Weishaar treats patients in an art therapy room at the children’s hospital or he will visit patients’ rooms to hold sessions. He said patients can use the program as much as they like.

Josh Birch said he comes as often as he can.

During a recent session, Weishaar drew a circle on a large piece of paper. Then he, Josh and the teenager’s mother drew pictures within the circle, but they weren’t allowed to speak. The idea of the session was to see what emotions were revealed in the drawing.

Josh drew a tree with many limbs coming out of it. He said the limbs represent all his thoughts. Because when you are living with cancer you have a lot of thoughts and worries.

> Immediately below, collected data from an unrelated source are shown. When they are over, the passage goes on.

(* ===== verification/Crc32.v ===== *)
(** Checksums (lib/crc32.c, lib/crc32defs.h, lib/gen_crc32table.c).

    The library has six implementations of each checksum, from one bit at a time to
    eight bytes at a time over tables of 256 words that a program generates when the
    kernel is built.  Which one is used is a choice of the configuration ([bits], the
    macros CRC_LE_BITS and CRC_BE_BITS).  The theorems show that the choice does not
    matter, whatever the alignment of the data, and what the checksum detects.

    Words are [Z] in the range of 32 bits, the machine is little endian. *)

From S2P Require Import Prelude.

(** ** Polynomials and tables *)

Definition CRCPOLY_LE : Z := 0xedb88320.
Definition CRCPOLY_BE : Z := 0x04c11db7.
Definition CRC32C_POLY_LE : Z := 0x82F63B78.

(** [___constant_swab32]: the bytes in the opposite order. *)
Definition swab32 (x : Z) : Z :=
  Z.lor (Z.lor (Z.shiftl (Z.land x 0x000000ff) 24) (Z.shiftl (Z.land x 0x0000ff00) 8))
        (Z.lor (Z.shiftr (Z.land x 0x00ff0000) 8) (Z.shiftr (Z.land x 0xff000000) 24)).

(** One bit: [(crc >> 1) ^ ((crc & 1) ? polynomial : 0)] and its mirror image. *)
Definition bit_le (polynomial crc : Z) : Z := Z.lxor (Z.shiftr crc 1) (if ctrue (Z.land crc 1) then polynomial else 0).
Definition bit_be (polynomial crc : Z) : Z := Z.lxor (u32 (Z.shiftl crc 1)) (if ctrue (Z.land crc 0x80000000) then polynomial else 0).

(** LE_TABLE_ROWS and LE_TABLE_SIZE. *)
Definition TABLE_ROWS (bits : Z) : Z := if bits >? 8 then bits / 8 else 1.
Definition TABLE_SIZE (bits : Z) : Z := if bits >? 8 then 256 else Z.shiftl 1 bits.

Notation table := (list (list Z)).
Definition tab_get (tab : table) (j i : Z) : Z := znth 0 (znth [] tab j) i.
Definition tab_set (tab : table) (j i v : Z) : table := zset tab j (zset (znth [] tab j) i v).
Definition new_table (bits : Z) : table := replicate (Z.to_nat (TABLE_ROWS bits)) (replicate 256 0).

(** [for (j = 0; j < size; j += step) tab[0][i + j] = crc ^ tab[0][j]]. *)
Fixpoint fill_loop (fuel : nat) (tab : table) (j size step i crc : Z) : table :=
  match fuel with
  | O => tab
  | S fuel =>
      if j <? size then fill_loop fuel (tab_set tab 0 (i + j) (Z.lxor crc (tab_get tab 0 j))) (j + step) size step i crc else tab
  end.

(** [for (i = LE_TABLE_SIZE >> 1; i; i >>= 1)]. *)
Fixpoint init_le_loop (fuel : nat) (polynomial size : Z) (tab : table) (i crc : Z) : table :=
  match fuel with
  | O => tab
  | S fuel =>
      if i =? 0 then tab
      else let crc := bit_le polynomial crc in
           init_le_loop fuel polynomial size (fill_loop 256 tab 0 size (2 * i) i crc) (Z.shiftr i 1) crc
  end.

(** The further rows: [n] is what is left of [LE_TABLE_ROWS], [next] one byte. *)
Fixpoint rows_loop (n : nat) (next : table → Z → Z) (tab : table) (j i crc : Z) : table :=
  match n with
  | O => tab
  | S n => let crc := next tab crc in rows_loop n next (tab_set tab j i crc) (j + 1) i crc
  end.

Fixpoint all_rows_loop (n : nat) (rows : nat) (next : table → Z → Z) (tab : table) (i : Z) : table :=
  match n with
  | O => tab
  | S n => all_rows_loop n rows next (rows_loop rows next tab 1 i (tab_get tab 0 i)) (i + 1)
  end.

Definition next_le (tab : table) (crc : Z) : Z := Z.lxor (tab_get tab 0 (Z.land crc 0xff)) (Z.shiftr crc 8).
Definition next_be (tab : table) (crc : Z) : Z := Z.lxor (tab_get tab 0 (Z.land (Z.shiftr crc 24) 0xff)) (u32 (Z.shiftl crc 8)).

Definition crc32init_le_generic (bits polynomial : Z) : table :=
  let tab := tab_set (new_table bits) 0 0 0 in
  let tab := init_le_loop 9 polynomial (TABLE_SIZE bits) tab (Z.shiftr (TABLE_SIZE bits) 1) 1 in
  all_rows_loop (Z.to_nat (TABLE_SIZE bits)) (Z.to_nat (TABLE_ROWS bits - 1)) next_le tab 0.

(** [for (i = 1; i < BE_TABLE_SIZE; i <<= 1)]. *)
Fixpoint init_be_loop (fuel : nat) (size : Z) (tab : table) (i crc : Z) : table :=
  match fuel with
  | O => tab
  | S fuel =>
      if i <? size
      then let crc := bit_be CRCPOLY_BE crc in
           init_be_loop fuel size (fill_loop 256 tab 0 i 1 i crc) (Z.shiftl i 1) crc
      else tab
  end.
(** ** Changing the range of a linked descriptor *)

Lemma view_ok_adjust m x rx s e rp :
  res_wf m → m !! x = Some rx → m !! r_parent rx = Some rp →
  0 ≤ s ≤ e → e < 2 ^ 32 → r_start rp ≤ s → e ≤ r_end rp →
  (∀ c rc, m !! c = Some rc → r_parent rc = x → s ≤ r_start rc ∧ r_end rc ≤ e) →
  view_ok (<[x := g_set_range s e (view1 rx)]> (view m)).
Proof.
  intros H Ex Ep Hs He Hps Hpe Hc. pose proof (wf_view _ H) as [H0 Hr Hp [rank Hk]].
  pose proof (view_some _ _ _ Ex) as Evx.
  assert (Hxp : x ≠ r_parent rx).
  { intros E. specialize (Hk x (view1 rx) Evx). simpl in Hk. rewrite <- E in Hk. specialize (Hk (wf_neq0 _ _ _ H Ex)). lia. }
  split.
  - rewrite lookup_insert_ne; [done|]. intros ->. by rewrite H0 in Evx.
  - intros c g. rewrite lookup_insert_Some. intros [[-> <-]|[_ ?]]; [simpl; lia|eauto].
  - intros c g. rewrite lookup_insert_Some. intros [[-> <-]|[Hcx Ec]]; simpl; intros Hpc.
    + exists (view1 rp). rewrite lookup_insert_ne by done. rewrite (view_some _ _ _ Ep). split; [done|]. simpl. lia.
    + destruct (Hp c g Ec Hpc) as (h & Eh & ? & ?). destruct (decide (x = g_parent g)) as [E|].
      * exists (g_set_range s e (view1 rx)). rewrite <- E, lookup_insert_eq. split; [done|]. simpl.
        apply view_some_inv in Ec as (rc & Ec & <-). destruct (Hc c rc Ec); [done|]. simpl in *. lia.
      * exists h. by rewrite lookup_insert_ne.
  - exists rank. intros c g. rewrite lookup_insert_Some. intros [[-> <-]|[Hcx Ec]] Hpc; [by apply (Hk c (view1 rx))|eauto].
Qed.

Lemma wf_adjust m x rx s e rp l1 l2 :
  res_wf m → m !! x = Some rx → m !! r_parent rx = Some rp → family m (r_parent rx) (l1 ++ x :: l2) →
  0 ≤ s ≤ e → e < 2 ^ 32 → r_start rp ≤ s → e ≤ r_end rp →
  (∀ c rc, m !! c = Some rc → r_parent rc = x → s ≤ r_start rc ∧ r_end rc ≤ e) →
  (∀ c rc, c ∈ l1 → m !! c = Some rc → r_end rc < s) →
  (∀ c rc, c ∈ l2 → m !! c = Some rc → e < r_start rc) →
  res_wf (<[x := w_range s e rx]> m).
Proof.
  intros H Ex Ep HF Hs He Hps Hpe Hc Hl1 Hl2. set (m' := <[x := w_range s e rx]> m). set (p := r_parent rx) in *.
  pose proof (family_not_self _ _ _ H HF) as Hps'. pose proof (family_NoDup _ _ _ H HF) as (_ & Hnd1 & [Hnd2 _]%NoDup_cons)%NoDup_app.
  assert (Hpx : p ≠ x) by (intros E; apply Hps'; rewrite E; apply elem_of_app; right; by left).
  assert (Hm' : ∀ c, c ≠ x → m' !! c = m !! c) by (intros; by apply lookup_insert_ne).
  assert (Hx' : m' !! x = Some (w_range s e rx)) by apply lookup_insert_eq.
  assert (Hx1 : x ∉ l1) by (intros Hx; apply (Hnd1 x Hx); by left).
  assert (Hb : ∀ a b, a ≠ x → b ≠ x → before m a b → before m' a b).
  { intros a b Ha Hb. apply before_kept; by rewrite !view_lookup, Hm'. }
  assert (Hpar : ∀ q c, child_of m' q c ↔ child_of m q c).
  { intros q c. unfold child_of. destruct (decide (c = x)) as [->|]; [rewrite Hx', Ex|by rewrite Hm'].
    split; intros (r & [= <-] & Hr); by eexists. }
  apply (wf_change m m' (λ _, False) (λ _, False)); [done| | |].
  - split; intros c r _ Ec; (destruct (decide (c = x)) as [->|]; [simplify_eq; eauto|exists r; by rewrite Hm']).
  - unfold m'. rewrite view_insert. by eapply (view_ok_adjust m x rx s e rp).
  - intros q [rq' Eq']. destruct (decide (q = p)) as [->|Hqp].
    + right. exists (l1 ++ x :: l2). destruct HF as (r & E & Hseg & Hl & (H12 & HS1 & [HSx HS2]%StronglySorted_cons)%StronglySorted_app).
      exists r. rewrite Hm' by done. split; [done|]. split; [|split].
      * apply (seg_frame m); [|done]. intros c rc _ Ec. destruct (decide (c = x)) as [->|]; [simplify_eq; eauto|exists rc; by rewrite Hm'].
      * intros c. rewrite Hpar. apply Hl.
      * assert (Hk : ∀ c, c ∈ l1 ++ x :: l2 → ∃ rc, m !! c = Some rc) by (intros c (? & ? & _)%Hl; eauto).
        apply StronglySorted_app. split; [|split].
        -- intros a b Ha [->|Hbl]%elem_of_cons.
           ++ destruct (Hk a) as [ra Ea]; [apply elem_of_app; by left|]. exists ra, (w_range s e rx).
              rewrite (Hm' a), Hx' by by intros ->. split_and!; [done..|]. simpl. by apply (Hl1 a).
           ++ apply Hb; [by intros ->..|]. apply H12; [done|by right].
        -- apply (StronglySorted_impl (before m)); [|done]. intros a b Ha Hbl. apply Hb; by intros ->.
        -- constructor; [apply (StronglySorted_impl (before m)); [|done]; intros a b Ha Hbl; apply Hb; by intros ->|].
           apply Forall_forall. intros b Hbl. destruct (Hk b) as [rb Eb]; [apply elem_of_app; right; by right|].
           exists (w_range s e rx), rb. rewrite (Hm' b), Hx' by by intros ->. split_and!; [done..|]. simpl. by apply (Hl2 b).
    + left. split; [|split; [by intros []|split]].
      * destruct (decide (q = x)) as [->|]; [eauto|]. rewrite <- Hm' by done. eauto.
      * intros c (rc & Ec & Hrc). split; [by intros []|]. rewrite !view_lookup, Hm'; [done|]. intros ->. by simplify_eq.
      * intros c. by apply Hpar.
Qed.
End outside.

Sarah Birch drew a mountain with a rainbow coming out of the side, the sun shining in the sky and a bird flying overhead. She wasn’t sure why she drew it at first. It was the first thing that popped in her head. Then she thought about the symbolism.

“I feel we have climbed a mountain, but now we are at the steepest point and things are getting better,” she said. “I know he is going to do big things one day and I just want to get him healthy.”

She said art therapy has helped her son open up about his true feelings, given him something to look forward to and kept his mind off his chemotherapy. He has one treatment left.

“He was always the most composed of all of us, trying to put up a tough guy persona,” Sarah Birch said. “But I thought it had to be affecting him. With art therapy he let his guard down. He was able to try and deal with some of the feelings he was going through rather than be so happy for everyone else.”